We were made aware of the fate of a 6-year-old boy in Kabul by our friend Valy, who came to Germany in 2016 as an 18-year-old asylum seeker, but then spent 10 months unjustly in pre-trial detention and therefore withdrew in July 2019 after his acquittal due to this traumatic experience in his home country Afghanistan. As if the decades-long war and the Taliban takeover in the summer were not already a sufficiently tragic environment in which to spend one's childhood, Sediqullah was diagnosed with tuberculosis in September this year. Sediquallah's father, like many other family fathers in the country, lost his job this year. With difficulty and hardship, he can find enough money to bring food to the table for the family of four every day, although they often go to bed hungry. Money to buy fuel to heat the apartment is far too rare. However, winters in Kabul are often harsh and bitterly cold. All these conditions ensure that such a diagnosis is very likely to lead to death.

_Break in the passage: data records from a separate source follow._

(* ===== verification/RouterSpec.v ===== *)
(** * The whole surface keeps the stores in step

    Whatever requests arrive, one after the other, at whatever paths: the
    projection goes on mirroring the policies, the cache goes on holding nothing
    but active keys, and the database goes on satisfying its schema.  The one
    condition is the policy service's: an update or a deactivation is aimed at
    an active policy. *)
From stdpp Require Import relations.
From S2P Require Import Prelude GoBase Ids Text ApiKeys TokenBucket Redis BucketStore Database Queries DatabaseSpec World.
From S2P Require Import Policies PolicySpec Projection ProjectionSpec PolicyService Resolver Auth AuthSpec AuditLog.
From S2P Require Import Config Http Url Keeps ReadOnly Middleware Mux Handlers Protected.
From S2P Require Import Routes App HandlersSpec ChangesOverHttp RoutesSpec ProtectedSpec InStep.

Section Surface.
Context {D : Type} `{RL : RedisLaws D} `{RS : RedisScan D} `{!ScanLaws D} `{UL : UuidLaws}.
Context `{DecodeErrors} `{CL : ChiLaws} `{ServeEnv (world D)} `{RandomSource (world D)}.
Context (cfg : AppConfig) (pages : nat).
Implicit Types (w : world D) (h next : Handler (world D)) (r : request).

(** The handler, given the request, leaves the stores in step. *)
Definition safe h r w : Prop := ∀ wr, stays (h wr r (quiet w)).(s_net).

Lemma safe_still w : in_step w → stays (quiet w).
Proof. intros Hin. by exists w. Qed.

(** ** Handlers *)

Lemma safe_steady h r w : handler_keeps steady h → in_step w → safe h r w.
Proof. intros Hh Hin wr. destruct (serves_quiet steady (h wr r) w (Hh wr r)) as (w' & -> & Hw). exists w'. auto. Qed.

(** One call, and an answer that depends on its result. *)
Lemma net_after {A} (f : net (world D) → A * net (world D)) (k : A → net (world D) → served (world D)) n :
  (∀ a n, (k a n).(s_net) = n) → (let '(a, n) := f n in k a n).(s_net) = (f n).2.
Proof. intros Hk. destruct (f n). apply Hk. Qed.

Lemma safe_Create r w : in_step w → safe (PoliciesHandler_Create (main_policies pages)) r w.
Proof.
  intros Hin wr. unfold PoliciesHandler_Create. fold (decode_policy_request r).
  destruct (decode_policy_request r) as [q|e] eqn:Hq; [|by apply safe_still].
  destruct (parse_optional_uuid _) as [sid|e]; [|by apply safe_still].
  rewrite net_after by (by intros [p|e] n). apply policy_side_stays; [apply keeps_Create|done|].
  intros res n'. apply Create_keeps; [apply Hin..|]. by eapply decoded_request_fits.
Qed.

Lemma safe_Update r w : in_step w → names_active r w → safe (PoliciesHandler_Update (main_policies pages)) r w.
Proof.
  intros Hin Haim wr. unfold PoliciesHandler_Update.
  destruct (uuid_Parse _) as [id|e] eqn:Hid; [|by apply safe_still]. fold (decode_policy_request r).
  destruct (decode_policy_request r) as [q|e] eqn:Hq; [|by apply safe_still].
  destruct (parse_optional_uuid _) as [sid|e]; [|by apply safe_still].
  rewrite net_after by (by intros [p|e] n). apply policy_side_stays; [apply keeps_Update|done|].
  intros res n'. apply Update_keeps; [apply Hin..| |intros row; by apply Haim]. by eapply decoded_request_fits.
Qed.

Lemma safe_Deactivate r w :
  in_step w → names_active r w → safe (PoliciesHandler_Deactivate (main_policies pages)) r w.
Proof.
  intros Hin Haim wr. unfold PoliciesHandler_Deactivate.
  destruct (uuid_Parse _) as [id|e] eqn:Hid; [|by apply safe_still].
  rewrite net_after by (intros [p|e] n; [done|by case_match]).
  apply policy_side_stays; [apply keeps_Deactivate|done|].
  intros res n'. apply Deactivate_keeps; [apply Hin..|intros row; by apply Haim].
Qed.

Lemma safe_CreateKey r w : in_step w → safe (APIKeysHandler_Create (main_keys cfg) random_secret) r w.
Proof.
  intros Hin wr. unfold APIKeysHandler_Create.
  destruct (decodeJSON _ _ r) as [q|e]; [|by apply safe_still].
  destruct (parse_optional_uuid _) as [uid|e]; [|by apply safe_still].
  rewrite net_after by (by intros [p|e] n). apply key_side_stays; [apply keeps_CreateKey|done|].
  intros res n'. apply create_keeps; apply Hin.
Qed.

Lemma safe_DeactivateKey r w : in_step w → safe (APIKeysHandler_Deactivate (main_keys cfg)) r w.
Proof.
  intros Hin wr. unfold APIKeysHandler_Deactivate.
  destruct (uuid_Parse _) as [id|e]; [|by apply safe_still].
  rewrite net_after by (intros [p|e] n; [done|by case_match]).
  apply key_side_stays; [apply keeps_DeactivateKey|done|]. intros res n' Hd.
  destruct (keeps_quiet same_policies (DeactivateKey (main_keys cfg) id) w) as (w1 & Hq & _);
    [apply keeps_DeactivateKey|].
  rewrite Hd in Hq. cbn [snd] in Hq. exists w1. split; [done|].
  apply (key_step_keeps (main_keys cfg).(codec) cfg.(cfg_Redis).(APIKeyCacheTTL) w); [|apply Hin..].
  apply (key_step_op _ _ w (KeyDeactivate id)). cbn [run_key_op].
  change (key_service (codec (main_keys cfg)) _) with (main_keys (D := D) cfg). by rewrite Hd.
Qed.

(** ** The protected routes *)

Lemma resolve_stays raw w :
  in_step w → stays (ResolveActiveByRawKey (main_keys cfg) raw (quiet w)).2.
Proof.
  intros Hin. destruct (resolve_quiet (main_keys cfg (D := D)).(codec) cfg.(cfg_Redis).(APIKeyCacheTTL) raw w)
    as (w' & Hr & Hc & Hpg & Hco); [apply Hin..|].
  change (key_service (codec (main_keys cfg)) _) with (main_keys (D := D) cfg) in Hr. rewrite Hr.
  exists w'. split; [done|]. by eapply cache_only_in_step.
Qed.

Lemma safe_APIKeyAuth next r w :
  handler_keeps steady next → in_step w → safe (APIKeyAuth (ResolveActiveByRawKey (main_keys cfg)) next) r w.
Proof.
  intros Hn Hin wr. unfold APIKeyAuth. case_bool_decide; [by apply safe_still|].
  pose proof (resolve_stays (TrimSpace (header_Get (Header r) "X-Api-Key")) w Hin) as (w1 & Hq & Hin1).
  destruct (ResolveActiveByRawKey _ _ _) as [[k|e] n1]; cbn [snd] in Hq; subst n1.
  - by apply safe_steady.
  - repeat case_match; by apply safe_still.
Qed.

Lemma protected_steady now def :
  handler_keeps (steady (D := D)) (EnforceRateLimit def.(route_ID) def.(route_Cost) main_resolver (Consume NewBucketStore)
    (Some LogBlocked) now (Some now) (ProtectedHandler_Route def.(route_ID) def.(route_Cost))).
Proof. apply keeps_limiter; [apply _|apply consume_steady|apply log_steady]. Qed.

Lemma safe_Show r w :
  in_step w → safe (PublicConfigHandler_Show cfg.(cfg_Demo) (Some (ResolveActiveByRawKey (main_keys cfg)))) r w.
Proof.
  intros Hin wr. unfold PublicConfigHandler_Show. destruct (negb _); [by apply safe_still|].
  case_bool_decide; [by apply safe_still|].
  rewrite net_after by (intros [k|e] n; repeat case_match; done). by apply resolve_stays.
Qed.

(** ** Middleware *)

Lemma safe_AdminAuth token next r w : in_step w → safe next r w → safe (AdminAuth token next) r w.
Proof. intros Hin Hn wr. unfold AdminAuth. repeat case_match; [by apply safe_still..|apply Hn]. Qed.

Lemma safe_CORS origin next r w : in_step w → safe next r w → safe (CORS origin next) r w.
Proof. intros Hin Hn wr. unfold CORS. case_bool_decide; [by apply safe_still|apply Hn]. Qed.

Lemma safe_Recoverer next r w : safe next r w → safe (Recoverer next) r w.
Proof. intros Hn wr. unfold Recoverer. specialize (Hn wr). by destruct (s_panicked _). Qed.

(** ** Endpoints *)

Lemma stub_safe h r w : (∀ wr r n, (h wr r n).(s_net) = n) → in_step w → safe h r w.
Proof. intros Hh. apply safe_steady, stub_reads; [apply _|done]. Qed.

Definition policy_paths : list string :=
  ["/api/admin/policies/{policyID}"; "/api/admin/policies/{policyID}/deactivate"].

(** A policy the path names, if there is one, is active. *)
Definition aimed w r : Prop :=
  ∀ p ps, p ∈ policy_paths → match_pattern p r.(URLPath) = Some ps → names_active (with_params ps r) w.

(** The endpoint after [elem_of_cons] has come to it. *)
#[local] Ltac next_endpoint H := apply elem_of_cons in H as [->|H].

Lemma safe_reads e r w :
  e ∈ list_policies_endpoint (main_dependencies cfg pages) "list policies" ::
      inspect_endpoints (main_dependencies cfg pages) ++ [metrics_endpoint (main_dependencies cfg pages)] →
  in_step w → safe e.(ep_Handler) r w.
Proof.
  intros He Hin. apply safe_steady; [|done].
  apply (proj1 (list.Forall_forall _ _) (read_routes_keep steady cfg pages _) e He).
Qed.

Lemma safe_admin e ps r w :
  e ∈ admin_routes cfg (main_dependencies cfg pages) →
  match_pattern ("/api/admin" +:+ e.(ep_Pattern)) r.(URLPath) = Some ps →
  aimed w r → in_step w → safe e.(ep_Handler) (with_params ps r) w.
Proof.
  intros He Hp Haim Hin. unfold admin_routes in He. next_endpoint He; [by apply stub_safe|].
  assert (Hreads : e ∈ list_policies_endpoint (main_dependencies cfg pages) "list policies" ::
    inspect_endpoints (main_dependencies cfg pages) ++ [metrics_endpoint (main_dependencies cfg pages)] →
    safe (ep_Handler e) (with_params ps r) w) by (intros Hr; by apply safe_reads).
  apply elem_of_app in He as [He|He].
  { unfold key_routes in He. cbn [dep_APIKeys main_dependencies] in He.
    destruct (PublicMode _); cbn [app] in He; next_endpoint He; try (apply safe_steady; [apply list_keys_reads, _|done]).
    - repeat (next_endpoint He; [by apply stub_safe|]). by apply elem_of_nil in He.
    - next_endpoint He; [by apply safe_CreateKey|]. next_endpoint He; [by apply safe_DeactivateKey|].
      by apply elem_of_nil in He. }
  apply elem_of_app in He as [He|He]; [|apply Hreads; by right].
  unfold policy_routes in He. next_endpoint He; [apply Hreads; by left|].
  cbn [dep_Policies main_dependencies] in He. clear Hreads. destruct (PublicMode _).
  - repeat (next_endpoint He; [by apply stub_safe|]). by apply elem_of_nil in He.
  - next_endpoint He; [by apply safe_Create|].
    next_endpoint He; [apply safe_Update; [done|]; apply (Haim "/api/admin/policies/{policyID}" ps); [by left|exact Hp]|].
    next_endpoint He; [apply safe_Deactivate; [done|]; apply (Haim "/api/admin/policies/{policyID}/deactivate" ps); [by right; left|exact Hp]|].
    by apply elem_of_nil in He.
Qed.

Lemma safe_root ver started now e r w :
  e ∈ (routes_New cfg ver started now (main_dependencies cfg pages)).(root_Endpoints) →
  in_step w → safe e.(ep_Handler) r w.
Proof.
  intros He Hin. cbn [root_Endpoints routes_New dep_PublicConfig main_dependencies app] in He.
  next_endpoint He; [by apply stub_safe|]. next_endpoint He; [by apply safe_Show|].
  apply list_elem_of_fmap in He as (def & -> & _). cbn [ep_Handler protected_endpoint dep_Protected
    dep_ProtectedAPIKeys dep_PolicyResolver dep_BucketStore dep_BlockedAuditor main_dependencies].
  apply safe_APIKeyAuth; [apply protected_steady|done].
Qed.

(** ** The router *)

Context (ver : string) (started : Time) (now : Clock (W := world D)).

Definition surface : router (world D) := routes_New cfg ver started now (main_dependencies cfg pages).

Lemma safe_target eps t r w :
  in_step w → (∀ i ps e, t = Found i ps → eps !! i = Some e → safe e.(ep_Handler) (with_params ps r) w) →
  safe (serve_target eps surface.(root_NotFound) t) r w.
Proof.
  intros Hin Hf wr. destruct t as [i ps| |]; unfold serve_target; [|by apply safe_still..].
  destruct (eps !! i) as [e|] eqn:He; [|by apply safe_still]. by apply (Hf i ps e).
Qed.

(** One request. *)
Lemma request_safe r w : aimed w r → in_step w → safe (ServeHTTP surface) r w.
Proof.
  intros Haim Hin wr. rewrite ServeHTTP_find. revert wr.
  apply safe_Recoverer, safe_CORS; [done|]. intros wr. destruct (find_in surface r) as [t|k t] eqn:Hf.
  - revert wr. apply safe_target; [done|]. intros i ps e -> He.
    eapply (safe_root ver started now); [|done]. by eapply list_elem_of_lookup_2.
  - destruct (root_Mounts surface !! k) as [s|] eqn:Hs; [|by apply safe_still].
    assert (Htarget : safe (serve_target (sub_Endpoints s) (root_NotFound surface) t) r w).
    { apply safe_target; [done|]. intros i ps e -> He.
      destruct (found_mounted surface r k i ps Hf) as (s' & e' & Hk & He' & _ & Hp).
      rewrite Hs in Hk. injection Hk as <-. rewrite He in He'. injection He' as <-.
      apply list_elem_of_lookup_2 in He. apply list_elem_of_lookup_2, elem_of_app in Hs as [Hs|Hs].
      - destruct (PublicMode _); [|by apply elem_of_nil in Hs]. apply list_elem_of_singleton in Hs as ->.
        apply safe_steady; [|done].
        apply (proj1 (list.Forall_forall _ _) (read_routes_keep steady cfg pages "list public policies") e He).
      - apply list_elem_of_singleton in Hs as ->. by apply safe_admin. }
    apply list_elem_of_lookup_2, elem_of_app in Hs as [Hs|Hs].
    + destruct (PublicMode _); [|by apply elem_of_nil in Hs]. apply list_elem_of_singleton in Hs as ->.
      apply Htarget.
    + apply list_elem_of_singleton in Hs as ->. by apply safe_AdminAuth.
Qed.

(** A request that ends, or entries of the cache that expire. *)
Inductive surface_step : world D → world D → Prop :=
| step_request wr r w w' :
    aimed w r → (ServeHTTP surface wr r (quiet w)).(s_net) = quiet w' → surface_step w w'
| step_expire w d :
    (∀ k, policy_key k = true → string_view d k = string_view w.(redis) k) →
    (∀ hash, string_view d (authCacheKey hash) = string_view w.(redis) (authCacheKey hash) ∨
             string_view d (authCacheKey hash) = None) →
    surface_step w (mkWorld d w.(pg)).

Lemma surface_step_in_step w w' : surface_step w w' → in_step w → in_step w'.
Proof.
  intros [wr r w0 w1 Haim Hnet|w0 d Hp Hc] Hin.
  - destruct (request_safe r w0 Haim Hin wr) as (w2 & Hq & Hin2). rewrite Hnet in Hq. by injection Hq as ->.
  - destruct Hin as [Hdb Hs Hco]. split; [done| |].
    + intros sc Hsc. specialize (Hs sc Hsc). unfold mirrors in *. cbn [redis pg].
      rewrite Hp; [done|apply key_has_prefix].
    + intros hash payload. cbn [redis pg]. destruct (Hc hash) as [->| ->]; [|done]. apply Hco.
Qed.

(** C2: the service keeps its stores in step.  From stores in step, any run of
    requests to the router, one at a time and at whatever paths, with entries
    of the cache expiring in between, leaves them in step, as long as the
    updates and deactivations of policies are aimed at active ones: the
    projection mirrors the active policies, the cache holds nothing but active
    keys, and the database satisfies its schema.  Every further such request is
    answered and leaves them in step again. *)
Theorem surface_stays_in_step w w' :
  in_step w → rtc surface_step w w' →
  in_step w' ∧ ∀ wr r, aimed w' r →
    ∃ w2, (ServeHTTP surface wr r (quiet w')).(s_net) = quiet w2 ∧ in_step w2.
Proof.
  intros Hin Hrun. assert (Hin' : in_step w').
  { induction Hrun as [w|w w1 w' Hstep _ IH]; [done|]. apply IH. by eapply surface_step_in_step. }
  split; [done|]. intros wr r Haim. by apply request_safe.
Qed.
End Surface.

We are therefore more than happy through your donations to be able to pay Sediquallah for the tuberculosis treatment he desperately needs and with which he can hopefully be cured of this cruel disease. The treatment is usually divided into two three-month blocks, in each of which different types of antibiotics are administered. He has now completed the first three months of treatment. Unfortunately, the blood tests performed before the start of the second stage of treatment have revealed that there are still tuberculosis bacteria in his body. The reason for this setback is probably the lack of quality of the local antibiotics from Pakistan. In order to be able to achieve the desired result with a delay, we have now decided to import high-quality medicine from India. As a result, Sediquallah is now in the first phase of treatment for another month. Only when the results of the then carried out test show the desired results at the end of January can the second treatment block finally be started. We keep our fingers crossed and are very confident that it will work this time!! So far, we have spent 300 euros on the treatment.